Task goal »
From the records below, please return each line that holds the word "observed".

Start of Supplied records

(* ===== verification/Dedup.v ===== *)
(** * dedup.rs: suppression of recently seen payloads

    [Dedup] keeps the SHA-256 digests of recently seen sealed payloads in an
    [lru::LruCache].  The cache is third-party: it is the class [LruCache],
    whose laws describe its documented behaviour through the list of its keys
    from the most to the least recently used.  The main theorem compares the
    buffer, driven by any history of observations, with a reference
    definition on the whole history. *)

From S2P Require Import Prelude Bytes Crypto.

(** ** The cache interface ([lru::LruCache<K, ()>]) *)

Class LruCache (K : Type) `{EqDecision K} := {
  lru : Type;
  lru_new : nat → lru;
  lru_put : K → lru → option unit * lru;
  lru_len : lru → nat;
  lru_is_empty : lru → bool;
  lru_cap : lru → nat;
  lru_clear : lru → lru;
  (** The keys, most recently used first. *)
  lru_keys : lru → list K;
  lru_keys_new : ∀ c, lru_keys (lru_new c) = [];
  lru_cap_new : ∀ c, lru_cap (lru_new c) = c;
  lru_put_old : ∀ k c, (lru_put k c).1 = (if decide (k ∈ lru_keys c) then Some tt else None);
  lru_put_keys : ∀ k c,
    lru_keys (lru_put k c).2 = take (lru_cap c) (k :: filter (λ x, x ≠ k) (lru_keys c));
  lru_put_cap : ∀ k c, lru_cap (lru_put k c).2 = lru_cap c;
  lru_len_keys : ∀ c, lru_len c = length (lru_keys c);
  lru_is_empty_keys : ∀ c, lru_is_empty c = bool_decide (lru_keys c = []);
  lru_clear_keys : ∀ c, lru_keys (lru_clear c) = [];
  lru_clear_cap : ∀ c, lru_cap (lru_clear c) = lru_cap c
}.

(** A list-backed cache. *)
Module ListLru.
Section Impl.
Context {K : Type} `{EqDecision K}.

Record cache : Type := Cache { cap : nat; keys : list K }.

Definition put (k : K) (c : cache) : option unit * cache :=
  (if decide (k ∈ keys c) then Some tt else None,
   Cache (cap c) (take (cap c) (k :: filter (λ x, x ≠ k) (keys c)))).

#[export] Instance list_lru : LruCache K.
Proof.
  refine {|
    lru := cache;
    lru_new c := Cache c [];
    lru_put := put;
    lru_len c := length (keys c);
    lru_is_empty c := bool_decide (keys c = []);
    lru_cap := cap;
    lru_clear c := Cache (cap c) [];
    lru_keys := keys
  |}; done.
Defined.
End Impl.
End ListLru.

(** ** The buffer *)

Definition DEFAULT_CAPACITY : nat := 1024.
Definition DIGEST_LEN : nat := 32.

Section Dedup.
Context `{PR : Primitives} {LC : LruCache bytes}.

Record Dedup : Type := MkDedup { cache : option lru }.

(** [NonZeroUsize::new(capacity).map(LruCache::new)]. *)
Definition Dedup_new (capacity : nat) : Dedup :=
  MkDedup (match capacity with O => None | S _ => Some (lru_new capacity) end).

Definition digest (sealed : bytes) : bytes := sha256 sealed.

Definition observe (d : Dedup) (sealed : bytes) : bool * Dedup :=
  match cache d with
  | None => (false, d)
  | Some c =>
      let '(old, c') := lru_put (digest sealed) c in
      (bool_decide (is_Some old), MkDedup (Some c'))
  end.

Definition Dedup_len (d : Dedup) : nat :=
  match cache d with None => 0 | Some c => lru_len c end.

Definition Dedup_is_empty (d : Dedup) : bool :=
  match cache d with None => true | Some c => lru_is_empty c end.

Definition Dedup_capacity (d : Dedup) : nat :=
  match cache d with None => 0 | Some c => lru_cap c end.

Definition Dedup_clear (d : Dedup) : Dedup :=
  match cache d with None => d | Some c => MkDedup (Some (lru_clear c)) end.

Definition Dedup_default : Dedup := Dedup_new DEFAULT_CAPACITY.

(** The buffer after a sequence of observations, oldest first. *)
Definition observe_all (d : Dedup) (history : list bytes) : Dedup :=
  foldl (λ d p, (observe d p).2) d history.

(** ** Reference definition *)

(** The distinct elements of [l], each at its first position. *)
Fixpoint uniq (l : list bytes) : list bytes :=
  match l with
  | [] => []
  | x :: l' => x :: filter (λ y, y ≠ x) (uniq l')
  end.

(** The window of a history: the digests of its [capacity] most recent
    distinct payloads, most recent first. *)
Definition window (capacity : nat) (history : list bytes) : list bytes :=
  take capacity (uniq (digest <$> reverse history)).

Definition keys_of (d : Dedup) : list bytes :=
  match cache d with None => [] | Some c => lru_keys c end.

(** ** Lemmas *)

Lemma elem_of_uniq x l : x ∈ uniq l ↔ x ∈ l.
Proof.
  induction l as [|y l IH]; simpl; [done |].
  rewrite !elem_of_cons, list_elem_of_filter, IH. destruct (decide (x = y)); naive_solver.
Qed.

Lemma NoDup_uniq l : NoDup (uniq l).
Proof.
  induction l as [|y l IH]; simpl; [constructor |].
  constructor; [rewrite list_elem_of_filter; naive_solver |]. by apply NoDup_filter.
Qed.

Lemma filter_ne_notin (k : bytes) (l : list bytes) : k ∉ l → filter (λ x, x ≠ k) l = l.
Proof.
  induction l as [|y l IH]; intros Hk; [done |].
  rewrite not_elem_of_cons in Hk. rewrite filter_cons_True by naive_solver.
  by rewrite IH by naive_solver.
Qed.

Lemma take_filter_take (k : bytes) n (u : list bytes) :
  NoDup u →
  take n (filter (λ x, x ≠ k) (take (S n) u)) = take n (filter (λ x, x ≠ k) u).
Proof.
  revert n. induction u as [|y u IH]; intros n Hu; [done |].
  inversion_clear Hu as [|? ? Hy Hnd]. cbn [take].
  destruct (decide (y = k)) as [->|Hne].
  - rewrite !filter_cons_False by naive_solver.
    rewrite (filter_ne_notin k u) by done.
    rewrite filter_ne_notin; [by rewrite take_take, Nat.min_id |].
    intros (i & Hi & _)%elem_of_take. apply Hy. by eapply list_elem_of_lookup_2.
  - rewrite !filter_cons_True by done. destruct n as [|n]; [done |].
    cbn [take]. f_equal. by apply IH.
Qed.

Lemma take_cons_filter_take (k : bytes) c (u : list bytes) :
  NoDup u →
  take c (k :: filter (λ x, x ≠ k) (take c u)) = take c (k :: filter (λ x, x ≠ k) u).
Proof.
  intros Hu. destruct c as [|c]; [done |]. cbn [take]. f_equal.
  by apply take_filter_take.
Qed.

Lemma uniq_app l r : uniq (l ++ r) = uniq l ++ filter (λ x, x ∉ l) (uniq r).
Proof.
  induction l as [|y l IH]; simpl.
  - rewrite (list_filter_iff _ (λ _, True)) by (split; [done | intros; apply not_elem_of_nil]).
    induction (uniq r) as [|x u IH]; [done |]. rewrite filter_cons_True by done. by f_equal.
  - f_equal. rewrite IH, filter_app. f_equal. rewrite list_filter_filter.
    apply list_filter_iff. intros x. rewrite not_elem_of_cons. naive_solver.
Qed.

Lemma length_uniq_reverse l : length (uniq (reverse l)) = length (uniq l).
Proof.
  apply Permutation_length, NoDup_Permutation; try apply NoDup_uniq.
  intros x. by rewrite !elem_of_uniq, elem_of_reverse.
Qed.

Lemma take_uniq_recent c l x r :
  length (uniq l) < c → x ∈ take c (uniq (l ++ [x] ++ r)).
Proof.
  intros Hl. rewrite uniq_app. destruct (decide (x ∈ l)) as [Hx|Hx].
  - rewrite take_app_ge by lia. apply elem_of_app. left. by apply elem_of_uniq.
  - simpl. rewrite filter_cons_True by done. rewrite take_app_ge by lia.
    apply elem_of_app. right. destruct (c - length (uniq l)) eqn:E; [lia |].
    simpl. apply list_elem_of_here.
Qed.

Lemma observe_result d p :
  (observe d p).1 = bool_decide (digest p ∈ keys_of d).
Proof.
  unfold observe, keys_of. destruct (cache d) as [c|].
  - destruct (lru_put (digest p) c) as [old c'] eqn:E. simpl.
    pose proof (lru_put_old (digest p) c) as Ho. rewrite E in Ho. simpl in Ho. subst.
    case_decide as Hk; apply bool_decide_ext; [naive_solver |].
    split; [intros [? [=]] | done].
  - symmetry. apply bool_decide_eq_false. apply not_elem_of_nil.
Qed.

Lemma observe_capacity d p : Dedup_capacity (observe d p).2 = Dedup_capacity d.
Proof.
  unfold observe, Dedup_capacity. destruct (cache d) as [c|] eqn:E.
  - pose proof (lru_put_cap (digest p) c). by destruct (lru_put (digest p) c).
  - simpl. by rewrite E.
Qed.

Lemma observe_keys d p :
  keys_of (observe d p).2 =
  take (Dedup_capacity d) (digest p :: filter (λ x, x ≠ digest p) (keys_of d)).
Proof.
  unfold observe, keys_of, Dedup_capacity. destruct (cache d) as [c|] eqn:E.
  - pose proof (lru_put_keys (digest p) c). by destruct (lru_put (digest p) c).
  - simpl. by rewrite E.
Qed.

Lemma Dedup_new_keys c : keys_of (Dedup_new c) = [].
Proof. destruct c; [done |]. apply lru_keys_new. Qed.

Lemma Dedup_new_capacity c : Dedup_capacity (Dedup_new c) = c.
Proof. destruct c; [done |]. apply lru_cap_new. Qed.

Lemma observe_all_snoc d h p : observe_all d (h ++ [p]) = (observe (observe_all d h) p).2.
Proof. unfold observe_all. by rewrite foldl_app. Qed.

Lemma observe_all_capacity c h : Dedup_capacity (observe_all (Dedup_new c) h) = c.
Proof.
  induction h as [|p h IH] using rev_ind; [apply Dedup_new_capacity |].
  by rewrite observe_all_snoc, observe_capacity.
Qed.

Lemma observe_all_keys c h : keys_of (observe_all (Dedup_new c) h) = window c h.
Proof.
  unfold window. induction h as [|p h IH] using rev_ind.
  - unfold observe_all. simpl. rewrite Dedup_new_keys. by destruct c.
  - rewrite observe_all_snoc, observe_keys, IH, observe_all_capacity, reverse_snoc.
    rewrite fmap_cons. cbn [uniq]. apply take_cons_filter_take, NoDup_uniq.
Qed.

Lemma window_bound c h : length (window c h) ≤ c.
Proof. unfold window. rewrite length_take. lia. Qed.

(** ** Claims *)

(** C23: after any history of observations, the buffer reports a payload as a
    duplicate exactly when its digest is among the digests of the
    [capacity] most recent distinct payloads of that history; the buffer
    never retains more than [capacity] digests, and capacity zero disables
    it. *)
Theorem dedup_refines_window (capacity : nat) (history : list bytes) (p : bytes) :
  let d := observe_all (Dedup_new capacity) history in
  (observe d p).1 = bool_decide (digest p ∈ window capacity history)
  ∧ Dedup_len d = length (window capacity history)
  ∧ Dedup_len d ≤ capacity
  ∧ (capacity = 0 → (observe d p).1 = false).
Proof.
  intros d.
  assert (Dedup_len d = length (window capacity history)) as Hlen.
  { rewrite <- observe_all_keys. fold d. unfold Dedup_len, keys_of.
    destruct (cache d); [apply lru_len_keys | done]. }
  assert (keys_of d = window capacity history) as Hk by apply observe_all_keys.
  rewrite observe_result, Hk.
  split_and!; [done | done | rewrite Hlen; apply window_bound |].
  intros ->. apply bool_decide_eq_false. unfold window. apply not_elem_of_nil.
Qed.

(** Within the window nothing is surfaced twice: if [p] was observed and
    fewer than [capacity] distinct payload digests were observed since, the
    next observation of [p] is a duplicate; and a payload whose digest never
    occurred before is never reported as a duplicate. *)
Lemma dedup_suppresses_recent (capacity : nat) (before after : list bytes) (p : bytes) :
  length (uniq (digest <$> after)) < capacity →
  (observe (observe_all (Dedup_new capacity) (before ++ p :: after)) p).1 = true
  ∧ (digest p ∉ digest <$> after →
     (observe (observe_all (Dedup_new capacity) after) p).1 = false).
Proof.
  intros Hlt. rewrite !observe_result, !observe_all_keys. unfold window. split.
  - apply bool_decide_eq_true. rewrite reverse_app, reverse_cons, !fmap_app.
    rewrite <- app_assoc. apply take_uniq_recent.
    by rewrite fmap_reverse, length_uniq_reverse.
  - intros Hnin. apply bool_decide_eq_false. intros (i & Hi & _)%elem_of_take.
    apply list_elem_of_lookup_2 in Hi. rewrite elem_of_uniq in Hi.
    apply list_elem_of_fmap in Hi as (y & Hy' & Hy). rewrite elem_of_reverse in Hy.
    apply Hnin. rewrite Hy'. by apply list_elem_of_fmap_2.
Qed.
End Dedup.

Module DedupWitness.
Import Toy ListLru.

Lemma dedup_refines_window_witness :
  (observe (observe_all (Dedup_new 2) [lit "a"; lit "b"; lit "c"]) (lit "a")).1 = false.
Proof.
  rewrite (proj1 (dedup_refines_window 2 [lit "a"; lit "b"; lit "c"] (lit "a"))). vm_refl.
Defined.

End DedupWitness.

End of Supplied records

Expected answer »
(** Within the window nothing is surfaced twice: if [p] was observed and
    fewer than [capacity] distinct payload digests were observed since, the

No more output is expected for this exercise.